In Jewish tradition, Jewish ancestry is traced to the Biblical patriarchs Abraham, Isaac and Jacob in the second millennium BCE. The Jews have enjoyed three periods of political autonomy in their national homeland, the Land of Israel, twice during ancient history, and currently once again, since 1948, with the establishment of the modern State of Israel. The first of the two ancient eras spanned from 1350 to 586 BCE, and encompassed the periods of the Judges, the United Monarchy, and the Divided Monarchy of the Kingdoms of Israel and Judah, ending with the destruction of the First Temple. The second era was the period of the Hasmonean Kingdom spanning from 140 to 37 BCE. Since the destruction of the First Temple, the diaspora has been the home of most of the world's Jews.[8] Except in the modern State of Israel, Jews are a minority in every country in which they live, and they have frequently experienced persecution throughout history, resulting in a population that fluctuated both in numbers and distribution over the centuries.
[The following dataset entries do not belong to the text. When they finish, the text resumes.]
(** ** [GET /sse] and [POST /messages] *)

(** X1: a [GET /sse] whose connect returns draws a new id, stores an SSE
    transport under it, installs the close callback for it, connects a
    new server and keeps the event stream open; a [POST /messages] with
    that id is then handed to this transport. *)
Theorem get_sse_opens_session st sdk body sdk' :
  connect sdk = Returns ->
  randomUUID (uuids st) <> "" ->
  let sid := randomUUID (uuids st) in
  let t := {| kind := SSEServerTransport; sessionId := sid |} in
  let h := get_sse randomUUID st sdk in
  completion h = Responded (EventStream t)
  /\ calls h = [Construct t; CreateMcpServer (servers st); Connect (servers st) t]
  /\ transports (state h) = <[sid := t]> (transports st)
  /\ sid ∈ closeListeners (state h)
  /\ calls (post_messages (state h) (Some sid) body sdk')
     = [HandlePostMessage t body]
  /\ state (post_messages (state h) (Some sid) body sdk') = state h.
Proof.
  intros Hconnect Hne. cbv zeta. unfold get_sse. rewrite Hconnect. simpl.
  repeat split; try done.
  - set_solver.
  - rewrite post_messages_stream; [done..|]. simpl. apply lookup_insert_eq.
  - rewrite post_messages_stream; [done..|]. simpl. apply lookup_insert_eq.
Qed.

(** X2: when the connection of a new SSE session goes away, the session
    object is what it was before the [GET /sse], and a [POST /messages]
    with the id is answered 404 without any SDK call. *)
Theorem sse_connection_close_destroys st sdk body sdk' :
  connect sdk = Returns ->
  randomUUID (uuids st) <> "" ->
  transports st !! randomUUID (uuids st) = None ->
  let sid := randomUUID (uuids st) in
  let st' := step randomUUID (state (get_sse randomUUID st sdk))
               (ConnectionClosed sid) in
  transports st' = transports st
  /\ post_messages st' (Some sid) body sdk'
     = {| state := st';
          completion := Responded (JsonError 404 "Session not found");
          calls := [] |}.
Proof.
  intros Hconnect Hne Hfresh. cbv zeta.
  unfold get_sse. rewrite Hconnect. simpl.
  rewrite bool_decide_eq_true_2 by set_solver.
  assert (Hback : transports
            (delete_transport (randomUUID (uuids st))
               {| transports :=
                    <[randomUUID (uuids st) :=
                        {| kind := SSEServerTransport;
                           sessionId := randomUUID (uuids st) |}]> (transports st);
                  uuids := S (uuids st); servers := S (servers st);
                  closeListeners := {[randomUUID (uuids st)]} ∪ closeListeners st |})
          = transports st).
  { simpl. by rewrite delete_insert_id. }
  split; [exact Hback|].
  apply post_messages_absent; [done|]. by rewrite Hback.
Qed.

(** X3: when the connect of a new SSE session throws, the entry written
    for it is deleted again, so the session object is what it was; the
    answer is 500, or nothing more once the headers are out. *)
Theorem get_sse_connect_failure_cleans_up st sdk sent :
  connect sdk = Throws sent ->
  transports st !! randomUUID (uuids st) = None ->
  let h := get_sse randomUUID st sdk in
  transports (state h) = transports st
  /\ completion h = Responded (if sent then LoggedOnly else StatusOnly 500)
  /\ completion (get_health (state h)) = completion (get_health st).
Proof.
  intros Hconnect Hfresh. cbv zeta. unfold get_sse. rewrite Hconnect. simpl.
  rewrite delete_insert_id by done. by repeat split.
Qed.

(** ** [POST /mcp] and [DELETE /mcp] *)

(** X4: when the engine fails while a session is being initialised, the
    client is answered 500 with code -32603, but the entry written for
    the new session stays: [GET /health] counts one session more. *)
Theorem post_mcp_initialize_failure_keeps_entry st hdr body sdk :
  isInitRequest body = true ->
  connect sdk = Throws false
  \/ (connect sdk = Returns /\ handleRequest sdk = Throws false) ->
  transports st !! randomUUID (uuids st) = None ->
  let h := post_mcp randomUUID st hdr body sdk in
  completion h
  = Responded (JsonRpcError 500 (-32603) "Internal server error" (id_or_null body))
  /\ transports (state h) !! randomUUID (uuids st)
     = Some {| kind := StreamableHTTPServerTransport;
               sessionId := randomUUID (uuids st) |}
  /\ completion (get_health (state h))
     = Responded (HealthReport "ok" (S (size (transports st))) "2.0.0").
Proof.
  intros Hinit Hfail Hfresh. cbv zeta.
  destruct (post_mcp_initialize_stores randomUUID st hdr body sdk Hinit)
    as (Hm & _ & _).
  split; [by apply post_mcp_initialize_failure|].
  unfold get_health, Js.keys_length. simpl. rewrite Hm.
  split; [apply lookup_insert_eq|]. by rewrite map_size_insert_None.
Qed.

(** X5: create, look up, destroy, look up.  After an initialize request
    the new id resolves: a request with it is handed to the new
    transport.  After a [DELETE /mcp] for it, answered 204, the session
    object is what it was before the session was created, and a request
    with the id is rejected with 400 and code -32000. *)
Theorem streamable_session_round_trip st hdr init body sdk0 sdk1 sdk2 sdk3 :
  isInitRequest init = true ->
  isInitRequest body = false ->
  randomUUID (uuids st) <> "" ->
  randomUUID (uuids st) ∉ Js.Object_prototype ->
  transports st !! randomUUID (uuids st) = None ->
  close sdk2 = CloseReturns ->
  let sid := randomUUID (uuids st) in
  let t := {| kind := StreamableHTTPServerTransport; sessionId := sid |} in
  let st1 := state (post_mcp randomUUID st hdr init sdk0) in
  let st2 := state (delete_mcp st1 (Some sid) sdk2) in
  calls (post_mcp randomUUID st1 (Some sid) body sdk1) = [HandleRequest t body]
  /\ delete_mcp st1 (Some sid) sdk2
     = {| state := st2; completion := Responded (StatusOnly 204);
          calls := [Close t] |}
  /\ transports st2 = transports st
  /\ post_mcp randomUUID st2 (Some sid) body sdk3
     = {| state := st2;
          completion := Responded (JsonRpcError 400 (-32000)
                                     "Invalid or missing session" (id_or_null body));
          calls := [] |}.
Proof.
  intros Hinit Hbody Hne Hproto Hfresh Hclose. cbv zeta.
  destruct (post_mcp_initialize_stores randomUUID st hdr init sdk0 Hinit)
    as (Hm & _ & _).
  set (st1 := state (post_mcp randomUUID st hdr init sdk0)) in *.
  set (sid := randomUUID (uuids st)) in *.
  set (t := {| kind := StreamableHTTPServerTransport; sessionId := sid |}) in *.
  assert (Hlive : transports st1 !! sid = Some t).
  { rewrite Hm. apply lookup_insert_eq. }
  rewrite (post_mcp_forwards randomUUID st1 sid t body sdk1 Hbody Hne Hlive
             eq_refl).
  rewrite (delete_mcp_live st1 sid t sdk2 Hne Hlive eq_refl Hclose). simpl.
  assert (Hback : transports (delete_transport sid st1) = transports st).
  { simpl. rewrite Hm. by apply delete_insert_id. }
  repeat split; [exact Hback|].
  apply post_mcp_rejects_unknown_session; [done|].
  intros sid' Hp. apply present_Some in Hp as [[= <-] _].
  split; [by rewrite Hback | done].
Qed.

(** X6: the 400 envelope of the router itself, the one its [else]
    branch writes (what a transport writes is [WrittenByTransport] and is
    not meant here): when [POST /mcp] ends with it, the request was no
    initialize message, its session header was absent or empty or named
    nothing in the session object, not even an inherited property, no
    SDK call was made, the session object is as it was, and the code is
    -32000. *)
Theorem rejected_post_has_no_effect st hdr body sdk code message id :
  completion (post_mcp randomUUID st hdr body sdk)
  = Responded (JsonRpcError 400 code message id) ->
  state (post_mcp randomUUID st hdr body sdk) = st
  /\ calls (post_mcp randomUUID st hdr body sdk) = []
  /\ code = -32000
  /\ isInitRequest body = false
  /\ (forall sid, Js.present hdr = Some sid ->
        transports st !! sid = None /\ sid ∉ Js.Object_prototype).
Proof.
  unfold post_mcp, mcp_catch, invalid_session.
  destruct (isInitRequest body).
  - destruct (connect sdk) as [|[]]; [destruct (handleRequest sdk) as [|[]]|..];
      simpl; intros [=].
  - destruct (Js.present hdr) as [sid|].
    + destruct (Js.get _ _) as [[[] ?]| |] eqn:Hget;
        [destruct (handleRequest sdk) as [|[]]|..];
        simpl; intros [=]; subst.
      do 4 (split; [done|]).
      intros sid' [= <-]. revert Hget. unfold Js.get.
      destruct (transports st !! sid); [done|]. by case_bool_decide.
    + simpl. intros [=]. subst. by do 4 (split; [done|]).
Qed.

(** X7: the [id] of every error envelope of [POST /mcp] is the [id] of
    the request when that is truthy and [null] otherwise: a request with
    [id: 0], [id: ""] or no id is answered with [id: null]. *)
Theorem error_envelope_id st hdr body sdk status code message id :
  completion (post_mcp randomUUID st hdr body sdk)
  = Responded (JsonRpcError status code message id) ->
  id = id_or_null body
  /\ (id = Js.JsNull \/ Js.truthy id = true)
  /\ (forall b, body = Some b -> Js.truthy (body_id b) = true -> id = body_id b)
  /\ (forall b, body = Some b -> Js.truthy (body_id b) = false -> id = Js.JsNull).
Proof.
  intros H.
  assert (Hid : id = id_or_null body).
  { revert H. unfold post_mcp, mcp_catch, invalid_session.
    destruct (isInitRequest body).
    - destruct (connect sdk) as [|[]]; [destruct (handleRequest sdk) as [|[]]|..];
        simpl; intros [=]; done.
    - destruct (Js.present hdr) as [sid|].
      + destruct (Js.get _ _) as [[[] ?]| |];
          [destruct (handleRequest sdk) as [|[]]|..];
          simpl; intros [=]; done.
      + simpl. intros [=]. done. }
  subst id. split; [done|]. unfold id_or_null, Js.or_null. repeat split.
  - destruct body as [b|]; [|by left].
    destruct (Js.truthy (body_id b)) eqn:E; auto.
  - intros b -> Ht. by rewrite Ht.
  - intros b -> Ht. by rewrite Ht.
Qed.

(** ** All routes *)

(** X8: the routes that only pass messages on or report, that is
    [POST /mcp] without an initialize body, [POST /messages],
    [GET /health] and [GET /], leave the session object and the counters
    as they are, whatever the SDK does. *)
Theorem forwarding_routes_keep_state st req sdk :
  mutating req = false ->
  state (route randomUUID st req sdk) = st.
Proof.
  destruct req as [h b|h| |q b| |]; simpl; try done.
  - intros Hinit. unfold post_mcp. rewrite Hinit.
    destruct (Js.present h); [|done]. by destruct (Js.get _ _) as [[[] ?]| |].
  - intros _. unfold post_messages.
    destruct (Js.present q); [|done]. by destruct (Js.get _ _) as [[[] ?]| |].
Qed.

(** X9: once the headers of a response are out, a failing SDK call makes
    the handler write nothing more: whichever SDK call of a handler
    throws after the headers were sent, in the initialize branch the
    connect or the [handleRequest] that follows it, the handler only logs
    the failure. *)
Theorem no_second_response_after_headers st req sdk :
  thrown sdk (route randomUUID st req sdk) = Some true ->
  completion (route randomUUID st req sdk) = Responded LoggedOnly.
Proof.
  unfold thrown. destruct req as [h b|h| |q b| |]; simpl.
  - unfold post_mcp. destruct (isInitRequest b).
    + destruct (connect sdk) as [|[]] eqn:Hc; simpl; rewrite ?Hc; try done.
      destruct (handleRequest sdk) as [|[]]; done.
    + destruct (Js.present h); [|done].
      destruct (Js.get _ _) as [[[] ?]| |]; simpl; try done.
      destruct (handleRequest sdk) as [|[]]; done.
  - unfold delete_mcp. destruct (Js.present h); [|done].
    destruct (Js.get _ _); [destruct (close sdk)|..]; done.
  - unfold get_sse. destruct (connect sdk) as [|[]] eqn:Hc; simpl;
      rewrite ?Hc; done.
  - unfold post_messages. destruct (Js.present q); [|done].
    destruct (Js.get _ _) as [[[] ?]| |]; simpl; try done.
    destruct (handlePostMessage sdk) as [|[]]; done.
  - done.
  - done.
Qed.

End MoreRouter.

(** * More on reachable states *)

Lemma lookup_delete_transport_ne sid k st :
  sid <> k -> transports (delete_transport sid st) !! k = transports st !! k.
Proof. intros H. simpl. by rewrite lookup_delete_ne. Qed.

Lemma lookup_onclose_ne t k st :
  sessionId t <> k -> transports (run_onclose t st) !! k = transports st !! k.
Proof.
  intros H. unfold run_onclose.
  destruct (kind t); [done|]. by apply lookup_delete_transport_ne.
Qed.

Lemma size_delete_transport sid st :
  (size (transports (delete_transport sid st)) <= size (transports st))%nat.
Proof.
  simpl. rewrite map_size_delete. destruct (transports st !! sid); simpl; lia.
Qed.

Lemma size_onclose t st :
  (size (transports (run_onclose t st)) <= size (transports st))%nat.
Proof.
  unfold run_onclose. destruct (kind t); [lia|]. apply size_delete_transport.
Qed.

Lemma uuids_onclose t st : uuids (run_onclose t st) = uuids st.
Proof. unfold run_onclose. by destruct (kind t). Qed.

Lemma servers_onclose t st : servers (run_onclose t st) = servers st.
Proof. unfold run_onclose. by destruct (kind t). Qed.

Lemma size_insert_transport sid (t : Transport) (m : gmap string Transport) :
  (size (<[sid := t]> m) <= S (size m))%nat.
Proof. rewrite map_size_insert. destruct (m !! sid); simpl; lia. Qed.

Lemma listening_delete sid st : listening st -> listening (delete_transport sid st).
Proof.
  intros H k t. simpl. intros Hk. apply lookup_delete_Some in Hk as [_ Hk].
  by apply (H k t).
Qed.

Lemma listening_onclose t st : listening st -> listening (run_onclose t st).
Proof. unfold run_onclose. destruct (kind t); auto using listening_delete. Qed.

Section Reachable.

Variable randomUUID : nat -> string.

Ltac handlers :=
  unfold route, post_mcp, delete_mcp, get_sse, post_messages, get_health,
    get_root;
  repeat (case_match; simpl in * ).
Definition V4L2_SUBDEV_FORMAT_TRY : Z := 0.
Definition V4L2_SUBDEV_FORMAT_ACTIVE : Z := 1.
Definition V4L2_FIELD_NONE : Z := 1.
Definition V4L2_COLORSPACE_SRGB : Z := 8.
Definition V4L2_EXPOSURE_AUTO : Z := 0.
Definition V4L2_EXPOSURE_MANUAL : Z := 1.

Definition V4L2_CID_AUTO_WHITE_BALANCE : Z := 0x0098090c.
Definition V4L2_CID_EXPOSURE : Z := 0x00980911.
Definition V4L2_CID_AUTOGAIN : Z := 0x00980912.
Definition V4L2_CID_EXPOSURE_AUTO : Z := 0x009a0901.
Definition V4L2_CID_ANALOGUE_GAIN : Z := 0x009e0903.

(** ** Register tables *)

(** [struct regval_list { u16 addr; u8 data; }] *)
Record regval_list : Type := RV { addr : Z; data : Z }.

(** [sensor_oe_disable_regs], 3 entries. *)
Definition sensor_oe_disable_regs : list regval_list := [
  RV 0x3000 0x00; RV 0x3001 0x00; RV 0x3002 0x00 ].

(** [sensor_oe_enable_regs], 3 entries. *)
Definition sensor_oe_enable_regs : list regval_list := [
  RV 0x3000 0x0f; RV 0x3001 0xff; RV 0x3002 0xe4 ].
(** One epoch over two training batches and one validation batch. *)
Lemma checkpoint_holds_validated_parameters_witness :
  let train_loader := Toy.loader 2 true in
  let val_loader := Toy.loader 1 false in
  let s := initial_state train_loader 1 rate 5%Z false in
  loader_len train_loader <> 0 /\
  loader_len val_loader <> 0 /\
  exists t s',
    epoch_body train_loader val_loader 1 rate 0 s = (t, inr (tt, s')) /\
    saved_params t = [params s'].
Proof.
  intros train_loader val_loader s.
  assert (H1 : loader_len train_loader <> 0) by (vm_compute; discriminate).
  assert (H2 : loader_len val_loader <> 0) by (vm_compute; discriminate).
  split; [exact H1|]. split; [exact H2|].
  destruct (checkpoint_holds_validated_parameters train_loader val_loader 1 rate
              0 s H1 H2) as (t & s' & E & _ & Sv & _).
  exists t, s'. split; [exact E|exact Sv].
Defined.

(** Ten samples: nine training steps in each of three epochs. *)
Lemma script_completes_witness :
  let prompts := repeat "<CAP>"%string 10 in
  let answers := map str (seq 0 10) in
  let images := seq 100 10 in
  length prompts = length answers /\
  length answers = length images /\
  10 <= length prompts /\
  exists t s',
    main 5%Z prompts answers images = (t, inr (tt, s')) /\
    length (optimizer_rates t) = 27 /\
    last_epoch s' = 27.
Proof.
  intros prompts answers images.
  assert (H3 : 10 <= length prompts) by apply le_n.
  split; [reflexivity|]. split; [reflexivity|]. split; [exact H3|].
  destruct (script_completes (M:=Toy.model) (P:=Toy.processor) 5%Z prompts answers images
              eq_refl eq_refl H3)
    as (t & s' & E & _ & Rt & L & _).
  exists t, s'. split; [exact E|]. split; [exact Rt|exact L].
Defined.

(** The second batch of an epoch over two. *)
Lemma training_step_invariant_witness :
  let train_loader := Toy.loader 2 true in
  let s0 := initial_state train_loader 1 rate 5%Z false in
  let b := collate_fn [Toy.sample 1] in
  grads s0 = no_grads /\
  nth_error (map collate_fn (loader_iter 0 train_loader)) 1 = Some b /\
  training (after_updates rate 2 [collate_fn [Toy.sample 0]] (with_training true s0))
  = true.
Proof.
  intros train_loader s0 b.
  split; [reflexivity|]. split; [reflexivity|].
  exact (proj1 (proj2 (training_step_invariant train_loader 1 rate 0 s0 1 b
                         eq_refl eq_refl))).
Defined.

(** Two prompts and one answer. *)
Lemma script_rejects_ragged_columns_witness :
  let prompts := ["<CAP>"; "<CAP>"]%string in
  let answers := ["a"]%string in
  let images := [1; 2] in
  (length prompts <> length answers \/ length answers <> length images) /\
  main 5%Z prompts answers images = ([], inl Py.ArrowInvalid).
Proof.
  intros prompts answers images.
  assert (H : length prompts <> length answers \/ length answers <> length images)
    by (left; discriminate).
  split; [exact H|].
  exact (script_rejects_ragged_columns (M:=Toy.model) (P:=Toy.processor) 5%Z
           prompts answers images H).
Defined.

End ConcreteExtras.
According to the Jewish Agency for Israel, as of 2007 there were 13.2 million Jews worldwide, 5.4 million of whom lived in Israel, 5.3 million in the United States, and the remainder distributed in communities of varying sizes around the world; this represents 0.2% of the current estimated world population.[1] (Other sources cite higher estimates. For example, the Israel Central Bureau of Statistics estimates the number of Israeli Jews to be 5.6 million and the U.S. Census Bureau estimates the American Jewish population to be as many as 6.4 million.[2][3]) These numbers include all those who consider themselves Jews whether or not affiliated with a Jewish organization.[9] The total world Jewish population, however, is difficult to measure. In addition to halakhic considerations, there are secular, political, and ancestral identification factors in defining who is a Jew that increase the figure considerably.[9]